Coffee prices are set to stay low as roasters are buying less than usual, rules allowing Brazilian coffee to be delivered in New York come into force and a record global crop compensates for leaf rust losses in Central America.
While countries in Central America and Mexico may lose 4 million to 5 million bags to leaf rust next season, coffee will trade between $1.40 a pound and $1.60 a pound for the next 12 months, said Ricardo Villanueva, president of the private sector committee at the International Coffee Organization. He correctly forecast in September that futures would drop to $1.40 a pound by February and March this year. Arabica for May delivery was little changed at $1.43 a pound in New York.
Coffee roasters hold stockpiles to meet their needs for two to three months, said Keith Flury, an analyst at Rabobank International in London. Their holdings are usually higher than that in years when trees in leading grower Brazil enter the lower-yielding half of its cycle, he said. Global coffee output will climb to a record 144.4 million bags in the season started Oct. 1 in most countries, the London-based ICO estimates. ICE Futures U.S. started accepting Brazilian beans this month.
“It’s a buying strategy. People are buying less to keep prices low. They are buying to roast in a month,” Villanueva said in an interview at the ICO’s offices in London on March 5. “As Brazil will start to deliver to the exchange in March 2013, this could keep prices at a low level.”
Arabica coffee futures have dropped 0.6 percent this year after falling 37 percent in 2012, the most in more than a decade. The beans favoured by Starbucks Corp. (SBUX) were the worst performer in the Standard & Poor’s GSCI gauge of 24 commodities last year as stockpiles climbed to the highest since 2010.
At the moment, it’s not advantageous for producers in Brazil to deliver to ICE as they are getting better prices in the physical market, said Flavio Ribeiro, a broker at Flavour Coffee in Rio de Janeiro. There have been no Brazilian beans sent for grading yet, Claire Miller, a London-based spokeswoman for the exchange, said by phone from London yesterday. That may change when beans from this year’s crop start entering the market, Ribeiro said. Brazil’s arabica harvest starts in June.

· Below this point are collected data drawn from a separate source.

(** The retry pass of a request whose first attempt asked for 50 ms:
    [on_request] now returns no timeout, the [Send] would be back after
    80 ms, and the attempt ends after 50 ms as a network failure. *)
Lemma timeout_carried_between_attempts_witness :
  exists next,
    pass pow_unused quiet true (50 * Millisecond) retry_state = Some next
    /\ calls (state_of next)
       = [CallOnRequest; CallSend (50 * Millisecond); CallOnFail; CallOnRetry]
    /\ NetworkFailedRequests (metrics (world (state_of next))) = 1.
Proof.
  eassert (Hreq : OnRequest (behavior_at quiet (clock retry_state) (behavior retry_state))
                    (request retry_state) = (true, 0, 0, None, _, request0))
    by (vm_compute; reflexivity).
  destruct (sendRequest pow_unused quiet request0 0 (clock retry_state) (sent retry_state)
              (count (sent_request true) (world retry_state)) (inflight retry_state))
    as [[[[[resp0 err0] w0] fl0] t0]|] eqn:Hsend.
  - pose proof alone_after_80 as Hsum.
    change (sendRequest pow_unused quiet request0 0 0 0 (count (sent_request true) world0) [])
      with (sendRequest pow_unused quiet request0 0 (clock retry_state) (sent retry_state)
              (count (sent_request true) (world retry_state)) (inflight retry_state)) in Hsum.
    rewrite Hsend in Hsum. cbn [request_summary] in Hsum.
    injection Hsum as _ _ _ Ht _ _.
    destruct (timeout_carried_between_attempts pow_unused quiet true (50 * Millisecond)
                retry_state 0 0 None _ request0 resp0 err0 w0 fl0 t0 Hreq
                ltac:(lia) ltac:(lia) ltac:(reflexivity) ltac:(reflexivity) Hsend
                ltac:(rewrite Ht; reflexivity))
      as (_ & w' & fl' & next & Hpass & _ & Hcalls & Hfailed & _).
    exists next. split; [exact Hpass|]. split; [exact Hcalls|]. exact Hfailed.
  - exfalso. pose proof alone_after_80 as Hsum.
    change (sendRequest pow_unused quiet request0 0 0 0 (count (sent_request true) world0) [])
      with (sendRequest pow_unused quiet request0 0 (clock retry_state) (sent retry_state)
              (count (sent_request true) (world retry_state)) (inflight retry_state)) in Hsum.
    rewrite Hsend in Hsum. discriminate Hsum.
Defined.

(** The failing input of C3, run from the start.  [on_request] asks for a
    timeout of 50 ms on the first attempt and for none on the retry
    ([timeoutMs = 0]); a [Send] takes 80 ms.  The retry races [Send] with
    the 50 ms all the same and times out again, 100 ms after the start,
    where the same pass with no timeout handed over gets its response. *)
Lemma retry_inherits_timeout :
  returned (timeout_once 1%nat [requestToDict request0]) = inl (VDict [])
  /\ parseOnRequestResult (VDict []) = (true, 0, 0)
  /\ run_summary
       (requestWithHooks pow_unused quiet 5
          (start_state (script (Some timeout_once) (Some retry_once)) world0))
     = Some ([CallOnRequest; CallSend (50 * Millisecond); CallOnFail; CallOnRetry;
              CallOnRequest; CallSend (50 * Millisecond); CallOnFail; CallOnRetry],
             [0; 2; 1; 0; 0; 2], 100 * Millisecond, [])
  /\ option_map (fun n => calls (state_of n))
       (pass pow_unused quiet true 0 retry_state)
     = Some [CallOnRequest; CallSend 0; CallOnResponse].
Proof. repeat split; vm_compute; reflexivity. Qed.

End ClientLoopFacts.
(** ** Rejections of the managed server on their way to the client *)

Module NetworkFacts.

Import Go Metrics Server Network Starlark Client Examples Properties Invariants Flights
  FlightFacts ClientLoopFacts.

Local Open Scope Z_scope.

Lemma handleRequestWithResources_rejects {Meta : Type} (s : Server Meta) (req : Server.Request Meta)
  (now : Z) (q : QueueOutcome) (msg : string) :
  rejects s now q msg ->
  handleRequestWithResources req now q s = Some (zeroResponse, Some msg, s, now).
Proof.
  unfold rejects, handleRequestWithResources.
  intros [[Hm ->] | (Hm & (c & Hc & Hd) & Hw & Hq & ->)]; rewrite Hm; [reflexivity|].
  rewrite Hc, Hd, Hw. cbn [orb].
  destruct (Z.ltb_spec (Z.of_nat (length (requestQueue s))) (queueCap s)); [lia|].
  rewrite andb_false_r. reflexivity.
Qed.

Section Rejection.

Variable math_Pow : float -> float -> float.

(** The goroutine of a [Send] that is rejected at the door, from wait to
    wait: the request arrives, is answered at once, and the answer
    travels back. *)
Lemma rejected_flight (ctx : Context) (req : Request) (now : Z) (senv : SendEnv)
  (w : World Value) (msg : string) (lat1 t1 lat2 t3 : Z) :
  let n := network w in
  let start := match nbehaviorStartTime n with Some t => t | None => now end in
  oneWayTrip ctx (float_of_int (Milliseconds (now - start)))
    (getDropRate n) (getLatencyMin n) (getLatencyMax n) now (forward senv)
  = Some (lat1, None, t1) ->
  EnableResourceManagement (Server.behavior (server w)) = true ->
  rejects (server w) t1 (queueOutcome senv) msg ->
  oneWayTrip ctx (float_of_int (Milliseconds (t1 - start)))
    (getDropRate n) (getLatencyMin n) (getLatencyMax n) t1 (backward senv)
  = Some (lat2, None, t3) ->
  exists (mine f2 f3 : Flight Value) (w1 w2 w3 w' : World Value) (resp : Response),
    launch ctx req now senv w = Some (mine, w1)
    /\ step math_Pow mine w1 = Some (Flying f2, w2)
    /\ step math_Pow f2 w2 = Some (Flying f3, w3)
    /\ step math_Pow f3 w3 = Some (Landed resp None, w')
    /\ (due mine = t1 /\ due f2 = t1 /\ due f3 = t3 /\ legs mine = 3%nat)
    /\ now <= t1 <= t3
    /\ Ok resp = false
    /\ Error resp = msg
    /\ ServerErrorResponses (metrics w') = incr (ServerErrorResponses (metrics w)).
Proof.
  intros n start Hfwd Hmanaged Hrej Hback.
  destruct (oneWayTrip_delivered _ _ _ _ _ _ _ _ _ Hfwd) as (Hb1 & He1 & Ht1).
  destruct (oneWayTrip_delivered _ _ _ _ _ _ _ _ _ Hback) as (Hb2 & He2 & Ht3).
  unfold launch. fold n. fold start. cbn [getLatencyMin getLatencyMax]. rewrite Hb1.
  eexists. eexists. eexists. eexists. eexists. eexists. eexists. eexists.
  split; [reflexivity|].
  split.
  { unfold step.
    cbn [leg due fnetwork felapsedMs fenv getDropRate metrics server network freq].
    rewrite He1. unfold HandleRequest_begin. rewrite Hmanaged.
    rewrite (handleRequestWithResources_rejects (server w) req t1 (queueOutcome senv) msg Hrej).
    reflexivity. }
  split.
  { unfold step.
    cbn [leg due fnetwork felapsedMs fenv getDropRate getLatencyMin getLatencyMax metrics
           server network freq fstart fctx next_leg HandleRequest_end after_server Ok
           zeroResponse].
    rewrite Hb2. reflexivity. }
  split.
  { unfold step.
    cbn [leg due fnetwork felapsedMs fenv getDropRate metrics server network next_leg].
    rewrite He2. reflexivity. }
  split; [repeat split|]. split; [lia|].
  split; [reflexivity|]. split; [reflexivity|]. reflexivity.
Qed.

End Rejection.

Lemma in_time_before (g : option (Z * string)) (t t' : Z) :
  in_time g t = true -> t' <= t -> in_time g t' = true.
Proof.
  unfold in_time. destruct g as [[d e]|]; [|reflexivity].
  intros H Hle. apply Z.leb_le in H. apply Z.leb_le. lia.
Qed.

Section Client.

Context {B : Type} {HB : ClientBehavior B}.
Variable math_Pow : float -> float -> float.
Variable env : Env.
Lemma C6_witness :
  let σ := [∅; {["data_file" := VStr "a.data"]}] in
  (get_wf_from_input_template (VStr "in.template") (VDictRef 1) VNone (VStr "lammps.in")
     (VBool false) (VStr "lammps") VNone VNone (VStr "wf") σ).2
  = (get_wf_from_input_template (VStr "in.template") (VList [VDictRef 1]) VNone
       (VStr "lammps.in") (VBool false) (VStr "lammps") VNone VNone (VStr "wf") σ).2
  ∧ (get_wf_from_input_template (VStr "in.template") (VDictRef 1) VNone
       (VStr "lammps.in") (VBool false) (VStr "lammps") VNone VNone (VStr "wf") σ).2
    = Ok {| wf_fireworks :=
              [node_for (VStr "wf") (VStr "in.template") VNone (VStr "lammps.in")
                 (VBool false) (VStr "lammps") VNone VNone (deref σ 1)];
            wf_name := Some (VStr "wf") |}
  ∧ (get_wf_from_input_template (VStr "in.template") (VList [VDictRef 1]) VNone
       (VStr "lammps.in") (VBool false) (VStr "lammps") VNone VNone (VStr "wf") σ).2
    = Ok {| wf_fireworks :=
              [node_for (VStr "wf") (VStr "in.template") VNone (VStr "lammps.in")
                 (VBool false) (VStr "lammps") VNone VNone (deref σ 1)];
            wf_name := Some (VStr "wf") |}
  ∧ ∃ kw, node_for (VStr "wf") (VStr "in.template") VNone (VStr "lammps.in")
            (VBool false) (VStr "lammps") VNone VNone (deref σ 1)
          = NodeLammps kw [].
Proof.
  intros σ. apply C6_bare_dict_same_as_singleton. simpl. lia.
Defined.

(** C7 fails as stated: a caller that passes a bare empty dict, which
    lacks ["log_file"], finds it still empty after the call; the default
    went into the new dict that replaced it. *)
Lemma C7_counterexample :
  let σ := [∅] in
  let res := get_wf_from_input_template_defaults (VStr "in.template") (VDictRef 0) σ in
  deref σ 0 !! "log_file" = None ∧
  node_count res = Some 1 ∧
  deref res.1 0 !! "log_file" ≠ Some (VStr "log.lammps").
Proof. repeat split; try reflexivity. discriminate. Qed.
Lemma push_each_reject vs :
  forall b,
    Ready b ->
    exists b',
      push_each POLICY_REJECT_NEW (Some b) vs
      = Done (replicate
                (Nat.min (Z.to_nat (capacity b) - length (contents b))
                         (length vs)) CB_SUCCESS
              ++ replicate
                   (length vs - (Z.to_nat (capacity b) - length (contents b)))
                   CB_ERROR_FULL,
              Some b')
      /\ Ready b'
      /\ capacity b' = capacity b
      /\ contents b' = take (Z.to_nat (capacity b)) (contents b ++ vs).
Proof.
  induction vs as [|v vs IH]; intros b HR;
    pose proof (contents_length b HR) as Hlen;
    pose proof (ready_count b HR) as Hcnt.
  - exists b. cbn [push_each length]. rewrite Nat.min_0_r.
    cbn [replicate Nat.sub app]. rewrite (app_nil_r (contents b)).
    rewrite take_ge by lia. auto.
  - cbn [push_each length].
    destruct (Z_lt_le_dec (count b) (capacity b)) as [Hlt|Hge].
    + destruct (push_room_spec POLICY_REJECT_NEW b v HR Hlt)
        as (b1 & -> & HR1 & Hcont1 & _ & Hcap1 & _).
      destruct (IH b1 HR1) as (b' & Hrest & HR' & Hcap' & Hcont').
      cbn. rewrite Hrest. cbn. exists b'.
      rewrite Hcont1, Hcap1, length_app in *. cbn [length] in *.
      split; [| split; [assumption | split; [congruence |]]].
      * replace (Z.to_nat (capacity b) - length (contents b))%nat
          with (S (Z.to_nat (capacity b) - (length (contents b) + 1)))%nat
          by lia.
        reflexivity.
      * rewrite Hcont', <- app_assoc. reflexivity.
    + assert (Hfull : count b = capacity b) by lia.
      rewrite (cb_push_reject b v (ready_init b HR) Hfull).
      destruct (IH b HR) as (b' & Hrest & HR' & Hcap' & Hcont').
      cbn. rewrite Hrest. cbn. exists b'.
      replace (Z.to_nat (capacity b) - length (contents b))%nat
        with 0%nat in * by lia.
      rewrite !Nat.sub_0_r in *.
      split; [reflexivity |]. split; [assumption |].
      split; [assumption |].
      rewrite Hcont', !take_app_le by lia. reflexivity.
Qed.

(** X7.  Under [POLICY_REJECT_NEW], pushing any sequence of values onto
    a Ready buffer succeeds for as many values as there is free space
    and returns [CB_ERROR_FULL] for every later one; afterwards the
    listing of [cb_printContents] is the first [capacity] values of the
    old listing followed by the pushed values, so nothing stored is
    lost. *)
Theorem reject_keeps_oldest b vs :
  Ready b ->
  exists xs b',
    cb_printContents (Some b) = Done xs
    /\ push_each POLICY_REJECT_NEW (Some b) vs
       = Done (replicate
                 (Nat.min (Z.to_nat (cb_getFreeSpace (Some b))) (length vs))
                 CB_SUCCESS
               ++ replicate
                    (length vs - Z.to_nat (cb_getFreeSpace (Some b)))
                    CB_ERROR_FULL,
               Some b')
    /\ cb_printContents (Some b')
       = Done (take (Z.to_nat (capacity b)) (xs ++ vs)).
Proof.
  intros HR.
  destruct (push_each_reject vs b HR) as (b' & Hpush & HR' & _ & Hcont).
  pose proof (contents_length b HR) as Hlen.
  pose proof (ready_count b HR) as Hcnt.
  pose proof (ready_cap b HR) as Hu. unfold is_u32 in Hu.
  exists (contents b), b'.
  split; [apply (cb_printContents_contents b HR) |].
  split.
  - unfold cb_getFreeSpace. rewrite (ready_init b HR). cbn [negb].
    rewrite u32_small by (unfold is_u32; lia).
    replace (Z.to_nat (capacity b - count b))
      with (Z.to_nat (capacity b) - length (contents b))%nat by lia.
    assumption.
  - rewrite (cb_printContents_contents b' HR'), Hcont. reflexivity.
Qed.

Lemma reject_keeps_oldest_witness :
  Ready (filled POLICY_REJECT_NEW 2 [1]) /\
  exists b',
    push_each POLICY_REJECT_NEW (Some (filled POLICY_REJECT_NEW 2 [1]))
      [2; 3; 4]
    = Done ([CB_SUCCESS; CB_ERROR_FULL; CB_ERROR_FULL], Some b')
    /\ cb_printContents (Some b') = Done [1; 2].
Proof.
  assert (HR : Ready (filled POLICY_REJECT_NEW 2 [1]))
    by ready_by_computation.
  split; [exact HR |].
  destruct (reject_keeps_oldest _ [2; 3; 4] HR)
    as (xs & b' & Hlist & Hpush & Hafter).
  exists b'. split; [exact Hpush |].
  vm_compute in Hlist. injection Hlist as <-. exact Hafter.
Defined.

(** ** Clearing *)

(** X8.  [cb_clear] on a Ready buffer succeeds and leaves a buffer whose
    listing is empty and whose free space is the whole capacity; values
    left in the storage are not seen again: after any pushes that fit the
    capacity the listing shows exactly the pushed values. *)
Theorem clear_hides_old_values policy b vs :
  Ready b ->
  exists b',
    cb_clear (Some b) = (CB_SUCCESS, Some b')
    /\ cb_printContents (Some b') = Done []
    /\ cb_getFreeSpace (Some b') = capacity b
    /\ (Z.of_nat (length vs) <= capacity b ->
        exists b'',
          push_each policy (Some b') vs
          = Done (map (fun _ => CB_SUCCESS) vs, Some b'')
          /\ cb_printContents (Some b'') = Done vs).
Proof.
  intros HR. pose proof (Ready_clear b HR) as HR'.
  pose proof (ready_init b HR) as Hi.
  pose proof (ready_cap b HR) as Hu. unfold is_u32 in Hu.
  eexists. split; [unfold cb_clear; rewrite Hi; reflexivity |]. fields.
  split; [unfold cb_printContents, cb_isEmpty; fields; rewrite Hi; reflexivity |].
  split.
  { unfold cb_getFreeSpace. fields. rewrite Hi. cbn [negb].
    rewrite Z.sub_0_r. apply u32_small. unfold is_u32. lia. }
  intros Hfit.
  destruct (push_each_room policy vs _ HR' ltac:(cbn; lia))
    as (b'' & Hpush & HR'' & Hcont & _).
  exists b''. split; [exact Hpush |].
  rewrite (cb_printContents_contents b'' HR''), Hcont.
  assert (Hnil : contents
            (mkCB (pBuffer b) 0 0 0 (capacity b) (indexMask b)
                  (isInitialized b)) = []).
  { unfold contents. cbn. destruct (pBuffer b); reflexivity. }
  rewrite Hnil. reflexivity.
Qed.

Lemma clear_hides_old_values_witness :
  Ready (filled POLICY_OVERWRITE_OLDEST 4 [1; 2; 3]) /\
  exists b',
    cb_clear (Some (filled POLICY_OVERWRITE_OLDEST 4 [1; 2; 3]))
    = (CB_SUCCESS, Some b')
    /\ cb_printContents (Some b') = Done []
    /\ exists b'',
         push_each POLICY_OVERWRITE_OLDEST (Some b') [9]
         = Done ([CB_SUCCESS], Some b'')
         /\ cb_printContents (Some b'') = Done [9].
Proof.
  assert (HR : Ready (filled POLICY_OVERWRITE_OLDEST 4 [1; 2; 3]))
    by ready_by_computation.
  split; [exact HR |].
  destruct (clear_hides_old_values POLICY_OVERWRITE_OLDEST _ [9] HR)
    as (b' & Hclear & Hlist & _ & Hpush).
  exists b'. split; [exact Hclear |]. split; [exact Hlist |].
  apply Hpush. vm_compute. discriminate.
Defined.

(** ** The buffer as a bounded queue *)

Lemma call_queue policy o b pData :
  Ready b ->
  exists r b' pData',
    call policy o (Some b) pData = Done (r, Some b', pData')
    /\ Ready b'
    /\ capacity b' = capacity b
    /\ queue_call policy (capacity b) (contents b) o pData
       = (r, contents b', pData').
Proof.
  intros HR. pose proof (ready_init b HR) as Hi.
  pose proof (ready_count b HR) as Hcnt.
  pose proof (contents_length b HR) as Hlen.
  pose proof (ready_cap b HR) as Hu. unfold is_u32 in Hu.
  destruct o as [v| | | | | | |]; cbn [call queue_call].
  - (* push *)
    rewrite Hlen.
    destruct (Z.ltb_spec (count b) (capacity b)) as [Hlt|Hge].
    + destruct (push_room_spec policy b v HR Hlt)
        as (b' & -> & HR' & Hcont & _ & Hcap & _).
      exists (RetCode CB_SUCCESS), b', pData. cbn. rewrite Hcont. auto.
    + assert (Hfull : count b = capacity b) by lia.
      destruct policy.
      * destruct (push_overwrite_spec b v HR Hfull)
          as (b' & -> & HR' & Hcont & _ & Hcap & _).
        exists (RetCode CB_SUCCESS), b', pData. cbn. rewrite Hcont. auto.
      * rewrite (cb_push_reject b v Hi Hfull).
        exists (RetCode CB_ERROR_FULL), b, pData. cbn. auto.
  - (* pop *)
    destruct pData as [old|].
    + destruct (Z.eq_dec (count b) 0) as [Hz|Hnz].
      * rewrite (cb_pop_none b old Hi Hz).
        assert (Hnil : contents b = []) by (apply nil_length_inv; lia).
        exists (RetCode CB_ERROR_EMPTY), b, (Some old). cbn.
        rewrite Hnil. auto.
      * destruct (pop_spec b old HR ltac:(lia))
          as (x & b' & -> & HR' & Hcont & _ & Hcap & _).
        exists (RetCode CB_SUCCESS), b', (Some x). cbn.
        rewrite Hcont. auto.
    + unfold cb_pop. rewrite Hi. cbn.
      exists (RetCode CB_ERROR_NULL_POINTER), b, None. auto.
  - (* peek *)
    destruct pData as [old|]; unfold cb_peek, cb_isEmpty.
    + rewrite Hi. cbn [negb].
      destruct (Z.eqb_spec (count b) 0) as [Hz|Hnz].
      * assert (Hnil : contents b = []) by (apply nil_length_inv; lia).
        exists (RetCode CB_ERROR_EMPTY), b, (Some old). cbn.
        rewrite Hnil. auto.
      * destruct (load_head b HR ltac:(lia)) as (x & rest & -> & Hcont).
        exists (RetCode CB_SUCCESS), b, (Some x). cbn.
        rewrite Hcont. auto.
    + exists (RetCode CB_ERROR_NULL_POINTER), b, None. cbn. auto.
  - (* clear *)
    unfold cb_clear. rewrite Hi. cbn [negb]. fields.
    eexists _, _, _. split; [reflexivity |].
    split; [apply (Ready_clear b HR) |]. split; [reflexivity |].
    unfold contents. fields. destruct (pBuffer b); reflexivity.
  - eexists _, b, _. split; [reflexivity |].
    unfold cb_isEmpty. rewrite Hi, Hlen. auto.
  - eexists _, b, _. split; [reflexivity |].
    unfold cb_isFull. rewrite Hi, Hlen. auto.
  - eexists _, b, _. split; [reflexivity |].
    unfold cb_getCount. rewrite Hi, Hlen. auto.
  - eexists _, b, _. split; [reflexivity |].
    unfold cb_getFreeSpace. rewrite Hi, Hlen. cbn [negb].
    rewrite u32_small by (unfold is_u32; lia). auto.
Qed.

(** X9.  Any sequence of calls on a Ready buffer runs to the end
    without touching memory out of bounds, and it answers exactly as a
    bounded first-in first-out queue of [capacity] places does that
    starts from the listing of the buffer: same results in the same
    order, same final listing, same final output location. *)
Theorem buffer_is_bounded_queue policy ops :
  forall b pData,
    Ready b ->
    exists xs rs b' pData' xs',
      cb_printContents (Some b) = Done xs
      /\ run policy ops (Some b) pData = Done (rs, Some b', pData')
      /\ cb_printContents (Some b') = Done xs'
      /\ queue_run policy (capacity b) xs ops pData = (rs, xs', pData').
Proof.
  intros b pData HR. exists (contents b).
  rewrite (cb_printContents_contents b HR).
  revert b pData HR.
  induction ops as [|o ops IH]; intros b pData HR.
  - exists [], b, pData, (contents b). cbn [run queue_run].
    rewrite (cb_printContents_contents b HR). auto.
  - destruct (call_queue policy o b pData HR)
      as (r & b1 & p1 & Hcall & HR1 & Hcap & Hq).
    destruct (IH b1 p1 HR1) as (rs & b' & p' & xs' & _ & Hrun & Hlist' & Hqs).
    exists (r :: rs), b', p', xs'. cbn [run queue_run].
    rewrite Hcall. cbn. rewrite Hrun. cbn.
    split; [reflexivity |]. split; [reflexivity |]. split; [assumption |].
    rewrite Hq, <- Hcap, Hqs. reflexivity.
Qed.

Lemma buffer_is_bounded_queue_witness :
  Ready (fresh 2) /\
  exists rs b' pData',
    run POLICY_OVERWRITE_OLDEST
      [OpPush 1; OpPush 2; OpPush 3; OpPeek; OpPop; OpGetCount]
      (Some (fresh 2)) (Some 0)
    = Done (rs, Some b', pData')
    /\ rs = [RetCode 0; RetCode 0; RetCode 0; RetCode 0; RetCode 0; RetU32 1]
    /\ pData' = Some 2.
Proof.
  assert (HR : Ready (fresh 2)) by ready_by_computation.
  split; [exact HR |].
  destruct (buffer_is_bounded_queue POLICY_OVERWRITE_OLDEST
              [OpPush 1; OpPush 2; OpPush 3; OpPeek; OpPop; OpGetCount]
              (fresh 2) (Some 0) HR)
    as (xs & rs & b' & p' & xs' & Hlist & Hrun & _ & Hq).
  exists rs, b', p'. split; [exact Hrun |].
  vm_compute in Hlist. injection Hlist as <-.
  vm_compute in Hq. injection Hq as <- _ <-. split; reflexivity.
Defined.

(** ** Life cycle *)

Lemma call_not_ready policy o b pData :
  isInitialized b = false ->
  call policy o (Some b) pData = Done (not_ready_answer o, Some b, pData).
Proof.
  intros Hi.
  destruct o; cbn [call not_ready_answer];
    unfold cb_push, cb_pop, cb_peek, cb_clear, cb_isEmpty, cb_isFull,
      cb_getCount, cb_getFreeSpace;
    rewrite Hi; try reflexivity.
  destruct pData; reflexivity.
Qed.
(** A file that cannot be read: the loader returns the reader's error
    under the message of the local config file. *)
Lemma applyOverrides_fails_only_on_sources_witness :
  exists k' e,
    @applyOverrides Sample.world
      (<["conf.file" := Sample.flag_set "/missing.json"]> flags_plain) ∅
    = (k', Some e)
    /\ e = errors_Wrap (errors_New "no such file")
             "error loading local config file"
    /\ @load_failure Sample.world e.
Proof.
  exists (fst (@applyOverrides Sample.world
                 (<["conf.file" := Sample.flag_set "/missing.json"]>
                    flags_plain) ∅)),
         (errors_Wrap (errors_New "no such file")
            "error loading local config file").
  assert (Hrun : @applyOverrides Sample.world
                   (<["conf.file" := Sample.flag_set "/missing.json"]>
                      flags_plain) ∅
                 = (fst (@applyOverrides Sample.world
                           (<["conf.file" := Sample.flag_set "/missing.json"]>
                              flags_plain) ∅),
                    Some (errors_Wrap (errors_New "no such file")
                            "error loading local config file")))
    by (vm_compute; reflexivity).
  split; [exact Hrun|]. split; [reflexivity|].
  exact (@applyOverrides_fails_only_on_sources Sample.world _ _ _ _ Hrun).
Defined.

(** X12: an inline configuration string that does not parse stops the
    loader at once: when no flag name lies below another and the
    arguments parse without a positional argument, the parser's error
    comes back wrapped, the configuration holds the flags only, and
    [BeginCommonParse] returns no configuration.  The environment and
    the file are not read. *)
Theorem bad_config_string_aborts `{Providers}
    (f0 : gmap string Flag) (args : list string) (f : gmap string Flag)
    (err : error)
    (Hparse : pflag_Parse f0 args = inr (f, 0%nat))
    (Hflags : tidy (keys (all_flags f)) = true)
    (Hlen : (0 <? String.length (option_of f "conf.string"))%nat = true)
    (Herr : json_Unmarshal (option_of f "conf.string") = inl err) :
  applyOverrides f ∅
  = (all_flags f,
     Some (errors_Wrap err "error loading config string config"))
  /\ BeginCommonParse f0 args
     = (None, Some (errors_Wrap err "error loading config string config")).
Proof.
  assert (Hs : k_String (all_flags f) "conf.string"
               = option_of f "conf.string").
  { unfold k_String. unfold option_of in Hlen |- *.
    destruct (all_flags f !! "conf.string"); [reflexivity|].
    cbn in Hlen. discriminate. }
  assert (E : applyOverrides f ∅
              = (all_flags f,
                 Some (errors_Wrap err "error loading config string config"))).
  { assert (E1 : applyOverrideOverrides f ∅
                 = (all_flags f,
                    Some (errors_Wrap err
                            "error loading config string config"))).
    { unfold applyOverrideOverrides. unfold or_wrap at 1.
      rewrite (load_posflag_empty f _ Hflags (within_keys _)).
      unfold or_return. unfold load_config_string at 1. cbv zeta.
      rewrite Hs, Hlen. unfold or_wrap at 1. unfold k_Load at 1.
      rewrite Herr. reflexivity. }
    unfold applyOverrides. unfold or_return at 1. rewrite E1. reflexivity. }
  split; [exact E|]. unfold BeginCommonParse. rewrite Hparse.
  cbn [Nat.eqb negb]. rewrite E. reflexivity.
Qed.
(** [router.get('/:id')] of users.js, behind [router.use(requireRole('admin'))] *)
Definition users_get_id (P : Principal) (id_param : str) : Handler :=
  requireRole admin P (
    try_catch (
      match parseInt id_param with
      | None => send 400 (JError "Invalid user ID")
      | Some userId =>
          rows <- select_user userId ;;
          match rows with
          | [] => send 404 (JError "User not found")
          | _ => send 200 (JUser (hd_error rows))
          end
      end)).

(** [router.delete('/:id')] of users.js, behind the same gate *)
Definition users_delete_id (P : Principal) (id_param : str) : Handler :=
  requireRole admin P (
    try_catch (
      match parseInt id_param with
      | None => send 400 (JError "Invalid user ID")
      | Some userId =>
          if (userId =? pid P)%Z
          then send 400 (JError "Cannot delete your own account")
          else
            result <- delete_user userId ;;
            match result with
            | [] => send 404 (JError "User not found")
            | _ => send 200 (JMessage "User deleted successfully")
            end
      end)).

End Routes.

(* ================================================================== *)
(** ** Notions of the design document *)
(* ================================================================== *)

Module Design.

(** The entity-encoding stage, character by character: the replacement of
    each of the five significant characters, any other character kept. *)
Definition entity (c : char) : str :=
  if N.eqb c 38 then lit "&amp;"
  else if N.eqb c 60 then lit "&lt;"
  else if N.eqb c 62 then lit "&gt;"
  else if N.eqb c 34 then lit "&quot;"
  else if N.eqb c 39 then lit "&#039;"
  else [c].

Definition encode (s : str) : str := flat_map entity s.



(** The expression [m] matches nowhere in [s]. *)
Fixpoint no_match (m : str -> option nat) (s : str) : bool :=
  match m s with
  | Some _ => false
  | None => match s with [] => true | _ :: t => no_match m t end
  end.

Growers in Brazil will reap 47 million to 50.2 million bags of coffee this year, a record for a year in which trees enter the lower yielding half of the two-year cycle, the government’s crop forecasting agency Conab estimates. That follows a record 50.8 million bags during the on-year half of the cycle in 2012. Stockpiles in Latin America’s biggest economy were 28.4 million bags as of Jan. 1, 20 percent higher than a year earlier, according to exporter Terra Forte Exportacao e Importacao de Cafe Ltda.
Bigger crops in Brazil and Colombia, the second-biggest arabica producer, will help compensate for losses in Central America and Mexico for now, Mauricio Galindo, head of operations at the ICO said in an interview at the organization’s offices on March 5. Colombian coffee production will gain 30 percent to 10 million bags this year, Luis Genaro Munoz, the head of the National Federation of Coffee Growers, said last month.
“The supply and demand is in balance,” Rodolfo Trampe, executive coordinator of Mexico’s coffee association, Amecafe, said in an interview in London yesterday. “You have probably 48 million to 50 million bags in Brazil, you have good output in Vietnam, Colombia is slowly recovering.”
Countries in Central America and Mexico may need 10 years to recover from leaf rust, ICO’s Galindo said. The fungus, which attacks foliage, is damaging crops that are at higher-than- normal altitudes and is more resistant than in previous cases, Villanueva said.
Losses in Central America and Mexico will probably not cause arabica coffee futures in New York to rally as roasters replace these beans with supplies from Brazil, Colombia and some African nations, Amecafe’s Trampe said. Roasters are adapting to the new supply and demand environment, he said.
“This phenomenon of leaf rust is generating producers’ expectations of a significant reaction in prices,” Trampe said. “I’m not in favor of saying that all production will be lost and that prices will be $3.00 a pound. It’s not going to happen.”
Futures may start rising in a year as supplies from Brazil will not be enough to make up for leaf rust losses, according to Villanueva. Prices will rise to an average $1.70 a pound by the third quarter, Rabobank International estimated yesterday.
“By December or January the availability of Central American coffee will start to drop sharply,” Villanueva said. “There will be 5 million bags less in a year and it’s not possible that there won’t be a reaction.”
A bag of coffee weighs 60 kilograms (132 pounds).